*Work request*:
Copy out the lines below that hold the word "Hquery".

Data excerpts

(** * WelcomeBotGruppo: the registration bot of [bot.py]

    A shallow embedding of [bot.py] and the properties of its three parts:
    the email validator [is_valid_email], the Google Sheets adapter
    [save_to_google_sheet], and the conversation handlers [start],
    [get_name], [get_email] and [cancel] as the [ConversationHandler] of
    [main] dispatches them.

    Python strings are modelled as [string] (the UTF-8 bytes of the text):
    every class of the email pattern and the line feed are ASCII, so a
    character outside ASCII behaves as its bytes do, it is in no class.

    Two things [bot.py] leaves to its libraries are modelled as they
    are there. What [sheet.get('A1')] returns for an empty cell depends
    on the gspread that is installed, and the test of line 63 with it:
    the version is part of the environment of a run. And [%Y] is what
    the C library makes of it, the year without padding. *)

From Stdlib Require Import Ascii String List Bool Arith NArith ZArith Lia.
From stdpp Require Import base option gmap strings list fin_maps.
Import ListNotations.

Local Open Scope string_scope.
Local Open Scope list_scope.
Local Open Scope nat_scope.

(** ** Regular expressions, as far as the pattern of [is_valid_email] goes *)

Module Re.

(** A member of a bracket class: a range [a-z] or a single character. *)
Inductive class_item :=
| Range (lo hi : ascii)
| Single (c : ascii).

Definition char_class := list class_item.

Definition in_item (c : ascii) (i : class_item) : bool :=
  match i with
  | Range lo hi =>
      (nat_of_ascii lo <=? nat_of_ascii c) && (nat_of_ascii c <=? nat_of_ascii hi)
  | Single d => Ascii.eqb c d
  end.

Definition in_class (cls : char_class) (c : ascii) : bool :=
  existsb (in_item c) cls.

(** The pattern is a sequence of these. [Rep cls n] is [[cls]{n,}]
    (so [[cls]+] is [Rep cls 1]), a greedy repeat without upper bound. *)
Inductive item :=
| Bol                                  (* ^ *)
| Eol                                  (* $ *)
| Lit (c : ascii)                      (* a literal character, or \. *)
| Rep (cls : char_class) (min : nat).

Definition regex := list item.

(** [$] without [re.MULTILINE]: at the end of the string, or just before
    a line feed that is the last character of the string. *)
Definition at_end (rest : list ascii) : bool :=
  match rest with
  | [] => true
  | [c] => Ascii.eqb c "010"%char
  | _ => false
  end.
(** C2.  part_000: in the URL a successful [buildURL] returns, the last
    parameter of the query is [signature], its value is the escaped form
    of (and unescapes to) the result of [getSignature] on the path of that
    URL, a [?] and the query re-serialized without that last parameter,
    which is the canonical encoding of the unsigned parameters; and the
    only URL a call hands to the transport is that URL.
    geoc.go: the only URL a call hands to the transport is the built URL
    followed by [&signature=] and the result of [getSignature] on the
    path, a [?] and the raw query of the built URL as parsed.  When the
    base URL holds no [?] and no [#], the built URL parses and
    [url.Parse] reads its raw query as net/url does, then either the key
    does not decode and nothing is signed, or the URL is signed and, in
    the query [url.Parse] reads off the URL that is sent, the last
    parameter is [signature], its value is (and unescapes to) the result
    of [getSignature] on the path, a [?] and that query re-serialized
    without its last parameter, which is the query as [buildURL] wrote
    it.  In both variants a call that the limiter lets through on a
    client with a transport hands the signed URL to the transport, once. *)
Theorem C2_signature_round_trip
  (g1 : GeocGo.Geocoder) (g2 : Part000.Geocoder) (lat lng : float64) :
  (forall ur : url.URL,
      Part000.buildURL url_Parse g2 lat lng = Ret (Some ur, None) ->
      let ps := url.rawParams (url.RawQuery ur) in
      exists signature : string,
        url.RawQuery ur = url.joinRaw ps
        /\ List.last ps ("", "") = ("signature", url.QueryEscape signature)
        /\ url.QueryUnescape (url.QueryEscape signature) = Some signature
        /\ url.joinRaw (List.removelast ps) = url.Encode (Part000.unsignedQuery g2 lat lng)
        /\ Part000.getSignature g2
             (url.Path ur +++ "?" +++ url.joinRaw (List.removelast ps))
           = Ret (signature, None))
  /\ (forall (env : Oracle) (ctx : Context) (lim : rate.Limiter),
         let urls :=
           requestedURLs
             (trace (run env (Part000.ReverseGeocode url_Parse URL_String unmarshal
                                g2 ctx lat lng) lim)) in
         urls = []
         \/ exists ur : url.URL,
              Part000.buildURL url_Parse g2 lat lng = Ret (Some ur, None)
              /\ urls = [URL_String ur])
  /\ (forall targetURL : string,
         GeocGo.signedURL url_Parse g1 lat lng = Ret (targetURL, None) ->
         exists (ur : url.URL) (signature : string),
           url_Parse (GeocGo.buildURL g1 lat lng) = inl ur
           /\ GeocGo.getSignature g1 (url.Path ur +++ "?" +++ url.RawQuery ur)
              = Ret (signature, None)
           /\ targetURL = GeocGo.buildURL g1 lat lng +++ "&signature=" +++ signature)
  /\ (forall (env : Oracle) (ctx : Context) (lim : rate.Limiter),
         let urls :=
           requestedURLs
             (trace (run env (GeocGo.ReverseGeocode url_Parse unmarshal g1 ctx lat lng) lim)) in
         urls = []
         \/ exists targetURL : string,
              GeocGo.signedURL url_Parse g1 lat lng = Ret (targetURL, None)
              /\ urls = [targetURL])
  /\ (forall (bk : BusinessKey) (ur : url.URL),
         GeocGo.businessKey g1 = Some bk ->
         string_forall endpointChar (GeocGo.baseURL g1) = true ->
         url_Parse (GeocGo.buildURL g1 lat lng) = inl ur ->
         url.RawQuery ur = parsedRawQuery (GeocGo.buildURL g1 lat lng) ->
         match snd (base64.DecodeString
                      (ReplaceAll (ReplaceAll (SigningKey bk) "-" "+") "_" "/")) with
         | Some err => GeocGo.signedURL url_Parse g1 lat lng = Ret ("", Some err)
         | None =>
             exists targetURL signature : string,
               GeocGo.signedURL url_Parse g1 lat lng = Ret (targetURL, None)
               /\ targetURL = GeocGo.buildURL g1 lat lng +++ "&signature=" +++ signature
               /\ let ps := url.rawParams (parsedRawQuery targetURL) in
                  parsedRawQuery targetURL = url.joinRaw ps
                  /\ List.last ps ("", "") = ("signature", signature)
                  /\ url.QueryUnescape signature = Some signature
                  /\ url.joinRaw (List.removelast ps)
                     = parsedRawQuery (GeocGo.buildURL g1 lat lng)
                  /\ GeocGo.getSignature g1
                       (url.Path ur +++ "?" +++ url.joinRaw (List.removelast ps))
                     = Ret (signature, None)
         end)
  /\ (forall (env : Oracle) (ctx : Context) (lim : rate.Limiter) (c : HTTPClient)
             (targetURL : string),
         env _ (LimiterWait ctx) = None ->
         GeocGo.signedURL url_Parse g1 lat lng = Ret (targetURL, None) ->
         GeocGo.client g1 = Some c ->
         requestedURLs
           (trace (run env (GeocGo.ReverseGeocode url_Parse unmarshal g1 ctx lat lng) lim))
         = [targetURL])
  /\ (forall (env : Oracle) (ctx : Context) (lim : rate.Limiter) (c : HTTPClient)
             (ur : url.URL),
         env _ (LimiterWait ctx) = None ->
         Part000.buildURL url_Parse g2 lat lng = Ret (Some ur, None) ->
         Part000.client g2 = Some c ->
         requestedURLs
           (trace (run env (Part000.ReverseGeocode url_Parse URL_String unmarshal
                              g2 ctx lat lng) lim))
         = [URL_String ur]).
Proof.
  split; [|split; [|split; [|split; [|split; [|split]]]]];
    [| | | | |
     intros env ctx lim c t Hwait Hurl Hc; unfold GeocGo.ReverseGeocode; step_run;
     rewrite Hwait, Hurl; step_run; rewrite Hc; step_run;
     destruct (env _ (ClientGet c t)) as [[resp|] [e|]]; step_run; try reflexivity;
     destruct (json.Decode unmarshal (Body resp)) as [[res|] [e|]]; step_run;
     try reflexivity;
     destruct (String.eqb (Status res) GRS_OVER_QUERY_LIMIT); reflexivity
    |intros env ctx lim c ur Hwait Hurl Hc; unfold Part000.ReverseGeocode; step_run;
     rewrite Hwait, Hurl; step_run; rewrite Hc; step_run;
     destruct (env _ (ClientGet c (URL_String ur))) as [[resp|] [e|]]; step_run;
     try reflexivity;
     destruct (Part000.observer g2); step_run;
     destruct (json.Decode unmarshal (Body resp)) as [[res|] [e|]]; step_run;
     try reflexivity;
     destruct (String.eqb (Status res) GRS_OVER_QUERY_LIMIT); reflexivity].
  - intros ur H ps. subst ps.
    destruct (Part000_buildURL_params _ _ _ _ H) as (sig & Hps & Hq & Hsig).
    exists sig. rewrite Hps, List.map_app. cbn [List.map].
    rewrite List.last_last, List.removelast_last, <- Encode_unsignedQuery.
    repeat split.
    + rewrite Hq at 1. rewrite Hps, List.map_app. reflexivity.
    + apply QueryUnescape_QueryEscape.
    + exact Hsig.
  - intros env ctx lim. apply Part000_requests.
  - intros targetURL H. exact (GeocGo_signedURL_ok _ _ _ _ H).
  - intros env ctx lim. apply GeocGo_requests.
  - intros bk ur Hbk Hbase Hparse Hquery.
    assert (Hbuilt : parsedRawQuery (GeocGo.buildURL g1 lat lng)
                     = url.joinRaw (writtenPairs g1 lat lng)).
    { rewrite GeocGo_buildURL_pairs.
      apply parsedRawQuery_built; [exact Hbase | apply writtenQuery_noHash]. }
    rewrite Hbuilt in *.
    unfold GeocGo.signedURL. rewrite Hparse, (GeocGo_getSignature_sign g1 _ Hbk).
    rewrite ReplaceAll_toStandard.
    destruct (Reference.sign (SigningKey bk) (url.Path ur +++ "?" +++ url.RawQuery ur))
      as [err|sig] eqn:Hsign.
    + unfold Reference.sign in Hsign.
      destruct (base64.DecodeString _) as [key [e|]]; [|discriminate].
      injection Hsign as ->. reflexivity.
    + destruct (sign_shape _ _ Hsign) as [_ Hchars].
      unfold Reference.sign in Hsign.
      destruct (base64.DecodeString (string_map Reference.toStandard (SigningKey bk)))
        as [key [e|]] eqn:Hkey; [discriminate|]. cbn [snd].
      assert (Hsign' : Reference.sign (SigningKey bk)
                         (url.Path ur +++ "?" +++ url.RawQuery ur) = inr sig)
        by (unfold Reference.sign; now rewrite Hkey).
      destruct (rawParams_signed g1 lat lng sig Hchars) as [Hjoin Hsplit].
      exists (GeocGo.buildURL g1 lat lng +++ "&signature=" +++ sig), sig.
      split; [reflexivity|]. split; [reflexivity|].
      assert (Hsent : parsedRawQuery (GeocGo.buildURL g1 lat lng +++ "&signature=" +++ sig)
                      = url.joinRaw (writtenPairs g1 lat lng ++ [("signature", sig)])).
      { rewrite GeocGo_buildURL_pairs, !append_assoc, <- Hjoin.
        apply parsedRawQuery_built; [exact Hbase|].
        rewrite !string_forall_app, writtenQuery_noHash.
        rewrite (@string_forall_impl _ _ sig signature_char_noHash Hchars). reflexivity. }
      cbv zeta. rewrite Hsent, Hsplit, List.last_last, List.removelast_last.
      split; [reflexivity|]. split; [reflexivity|].
      split; [apply QueryUnescape_plain;
              exact (@string_forall_impl _ _ sig signature_char_plain Hchars)|].
      split; [reflexivity|].
      rewrite <- Hquery, (GeocGo_getSignature_sign g1 _ Hbk), Hsign'. reflexivity.
Qed.
(** * NoteStream mind-map renderer: outline parser, two-sided tree layout
    and the two rendering back ends ([notestream/mindmap_renderer.py]).

    Modelling conventions.
    - A Python [str] is a [list ascii]; one [ascii] stands for one code
      point, so the model covers the code points below 256.
    - A Python [float] is an element of a type [R] with the operations of
      the class [Num].  The class has two instances: the rationals [Q]
      (exact arithmetic, on which the universally quantified theorems are
      proved) and the binary64 numbers of [PrimFloat] (what CPython
      computes, used to evaluate the code on concrete inputs).
    - The numbers the vector graphic writes are text: the class [NumText]
      has [int(v)] and the format [.2f], which rounds the exact value of
      the number to the nearest hundredth, a tie to the even one.
    - Python exceptions are values of the monad [exc].
    - The interpreter bounds the depth of nested calls.  The functions
      under the names of the source are the code as it runs while that
      bound is not reached; the module [Bounded] has the tree walks with
      the frames they take and the [RecursionError] they raise, and the
      two are proved to agree whenever the frames suffice.
    - In-place mutation of a tree the function owns ([_place_subtree],
      [_normalize_bounds]) is modelled by returning the updated value; the
      parser, which mutates nodes through references held in a stack, is
      modelled over an explicit heap of nodes. *)

From Stdlib Require Import ZArith QArith Qminmax Lqa Lia List Ascii String Bool Floats.
From Stdlib Require Import DecimalN.
From stdpp Require Import base option list gmap.
Import ListNotations.

Local Open Scope Z_scope.
Local Open Scope nat_scope.

(** ** Python exceptions *)

Inductive pyexn : Type :=
| ValueError
| IndexError
| KeyError
| ZeroDivisionError
| OverflowError
| RecursionError.

Inductive exc (A : Type) : Type :=
| Ok (a : A)
| Raise (e : pyexn).
Arguments Ok {A} a.
Arguments Raise {A} e.

Definition exc_bind {A B : Type} (m : exc A) (k : A -> exc B) : exc B :=
  match m with
  | Ok a => k a
  | Raise e => Raise e
  end.

Declare Scope exc_scope.
Delimit Scope exc_scope with exc.
Notation "'let*' x ':=' m 'in' k" := (exc_bind m (fun x => k))
  (at level 10, x name, m at level 100, k at level 200) : exc_scope.
Local Open Scope exc_scope.

(** [for x in xs: acc = step(acc, x)], where the body may raise. *)
Fixpoint exc_fold {A B : Type} (step : B -> A -> exc B) (xs : list A) (acc : B) : exc B :=
  match xs with
  | [] => Ok acc
  | x :: xs' => let* acc' := step acc x in exc_fold step xs' acc'
  end.

(** ** Python strings *)

Definition str := list ascii.

Definition lit (s : string) : str := list_ascii_of_string s.

Definition chr (n : nat) : ascii := ascii_of_nat n.
Definition ord (c : ascii) : nat := nat_of_ascii c.

Definition char_eqb (a b : ascii) : bool := Ascii.eqb a b.

(** [str.isspace] on one code point below 256, which is also the class
    [\s] of the [re] module for [str] patterns. *)
Definition isspace (c : ascii) : bool :=
  let n := ord c in
  ((9 <=? n) && (n <=? 13)) || ((28 <=? n) && (n <=? 32)) || (n =? 133) || (n =? 160).

(** The line boundaries of [str.splitlines] below code point 256. *)
Definition is_linebreak (c : ascii) : bool :=
  let n := ord c in
  ((10 <=? n) && (n <=? 13)) || ((28 <=? n) && (n <=? 30)) || (n =? 133).

Fixpoint lstrip (s : str) : str :=
  match s with
  | [] => []
  | c :: s' => if isspace c then lstrip s' else s
  end.

Definition rstrip (s : str) : str := rev (lstrip (rev s)).

Definition strip (s : str) : str := rstrip (lstrip s).

(** [str.split()] with no argument: the maximal runs of non-whitespace. *)
Fixpoint split_ws_aux (s : str) (cur : str) : list str :=
  match s with
  | [] => match cur with [] => [] | _ => [rev cur] end
  | c :: s' =>
      if isspace c
      then match cur with
           | [] => split_ws_aux s' []
           | _ => rev cur :: split_ws_aux s' []
           end
      else split_ws_aux s' (c :: cur)
  end.

Definition split_ws (s : str) : list str := split_ws_aux s [].
Lemma levelGroups_lookup locations location :
  In location (availableLocations locations) ->
  groupOf (levelGroups locations) (getLevelId location)
  = Return (levelOf locations location).
Proof.
  intros Hin. unfold groupOf, levelGroups, levelOf.
  rewrite fold_groupStep_lookup, lookup_empty.
  destruct (List.filter _ _) as [|g gs] eqn:E; [|reflexivity].
  exfalso.
  assert (H : In location
                (List.filter (fun loc => String.eqb (getLevelId loc) (getLevelId location))
                             (availableLocations locations))).
  { apply filter_In. split; [exact Hin | apply String.eqb_refl]. }
  rewrite E in H. exact H.
Qed.

(** ** The head of the sorted list *)

Lemma insert_length {A : Type} (cmp : A -> A -> number) x (s : list A) :
  length (insert cmp x s) = S (length s).
Proof.
  induction s as [|y rest IH]; simpl; [reflexivity|].
  destruct (num_gt (cmp x y) (Z2num 0)); simpl; [now rewrite IH | reflexivity].
Qed.

Lemma sort_length {A : Type} (cmp : A -> A -> number) (xs : list A) :
  length (sort cmp xs) = length xs.
Proof.
  induction xs as [|x rest IH]; simpl; [reflexivity|].
  now rewrite insert_length, IH.
Qed.

Lemma insert_Permutation {A : Type} (cmp : A -> A -> number) x (s : list A) :
  Permutation (x :: s) (insert cmp x s).
Proof.
  induction s as [|y rest IH]; simpl; [reflexivity|].
  destruct (num_gt (cmp x y) (Z2num 0)); [|reflexivity].
  rewrite <- IH. apply perm_swap.
Qed.

Lemma sort_Permutation {A : Type} (cmp : A -> A -> number) (xs : list A) :
  Permutation xs (sort cmp xs).
Proof.
  induction xs as [|x rest IH]; simpl; [reflexivity|].
  rewrite <- insert_Permutation. now constructor.
Qed.

Lemma head_insert {A : Type} (cmp : A -> A -> number) x (s : list A) :
  head (insert cmp x s) = better cmp x (head s).
Proof.
  destruct s as [|y rest]; simpl; [reflexivity|].
  now destruct (num_gt (cmp x y) (Z2num 0)).
Qed.

Lemma head_sort {A : Type} (cmp : A -> A -> number) (xs : list A) :
  head (sort cmp xs) = first_best cmp xs.
Proof.
  induction xs as [|x rest IH]; simpl; [reflexivity|].
  now rewrite head_insert, IH.
Qed.

Lemma first_best_nonempty {A : Type} (cmp : A -> A -> number) (xs : list A) :
  xs <> [] -> exists b, first_best cmp xs = Some b.
Proof.
  destruct xs as [|x rest]; [congruence | intros _; simpl].
  destruct (first_best cmp rest) as [h|]; simpl; [|eauto].
  destruct (num_gt (cmp x h) (Z2num 0)); eauto.
Qed.

(** The chosen element splits the list: every element before it
    compares greater than it. *)
Lemma first_best_split {A : Type} (cmp : A -> A -> number) (xs : list A) b :
  first_best cmp xs = Some b ->
  exists pre post,
    xs = pre ++ b :: post
    /\ (forall c, In c pre -> num_gt (cmp c b) (Z2num 0) = true)
    /\ first_best cmp (b :: post) = Some b.
Proof.
  revert b. induction xs as [|x rest IH]; intros b; simpl; [discriminate|].
  destruct (first_best cmp rest) as [h|] eqn:E; simpl.
  - destruct (num_gt (cmp x h) (Z2num 0)) eqn:G; intros [= <-].
    + destruct (IH h eq_refl) as (pre & post & -> & Hpre & Hb).
      exists (x :: pre), post. repeat split; [|exact Hb].
      intros c [<-|Hc]; [exact G | now apply Hpre].
    + exists [], rest. repeat split; [intros c []|].
      simpl. rewrite E. simpl. now rewrite G.
  - intros [= <-]. exists [], rest. repeat split; [intros c []|].
    simpl. now rewrite E.
Qed.

(** ** What [findOptimalLocation] computes *)

Lemma acceptsInLevel_eq locations weight location :
  In location (availableLocations locations) ->
  acceptsInLevel (levelGroups locations) weight location
  = Return (eligible locations weight location).
Proof.
  intros Hin. unfold acceptsInLevel.
  now rewrite (levelGroups_lookup _ _ Hin).
Qed.

Lemma scoreLocation_eq locations weight location :
  In location (availableLocations locations) ->
  scoreLocation (levelGroups locations) weight location
  = Return (scoredOf locations weight location).
Proof.
  intros Hin. unfold scoreLocation.
  now rewrite (levelGroups_lookup _ _ Hin).
Qed.

Lemma validLocations_eq locations weight :
  validLocations locations weight = Return (candidates locations weight).
Proof.
  unfold validLocations, candidates.
  apply js_filter_pure. intros x Hx. now apply acceptsInLevel_eq.
Qed.

Lemma candidates_available locations weight c :
  In c (candidates locations weight) -> In c (availableLocations locations).
Proof. unfold candidates. intros H. now apply filter_In in H. Qed.

Lemma scoredAll_eq locations weight :
  js_map (scoreLocation (levelGroups locations) weight)
         (candidates locations weight)
  = Return (List.map (scoredOf locations weight) (candidates locations weight)).
Proof.
  apply js_map_pure. intros x Hx.
  apply scoreLocation_eq. now apply candidates_available in Hx.
Qed.

Lemma length_zero_nil {A : Type} (xs : list A) :
  (length xs =? 0)%nat = true -> xs = [].
Proof. destruct xs; [reflexivity | discriminate]. Qed.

*Answer below*:
  - intros bk ur Hbk Hbase Hparse Hquery.
      rewrite <- Hquery, (GeocGo_getSignature_sign g1 _ Hbk), Hsign'. reflexivity.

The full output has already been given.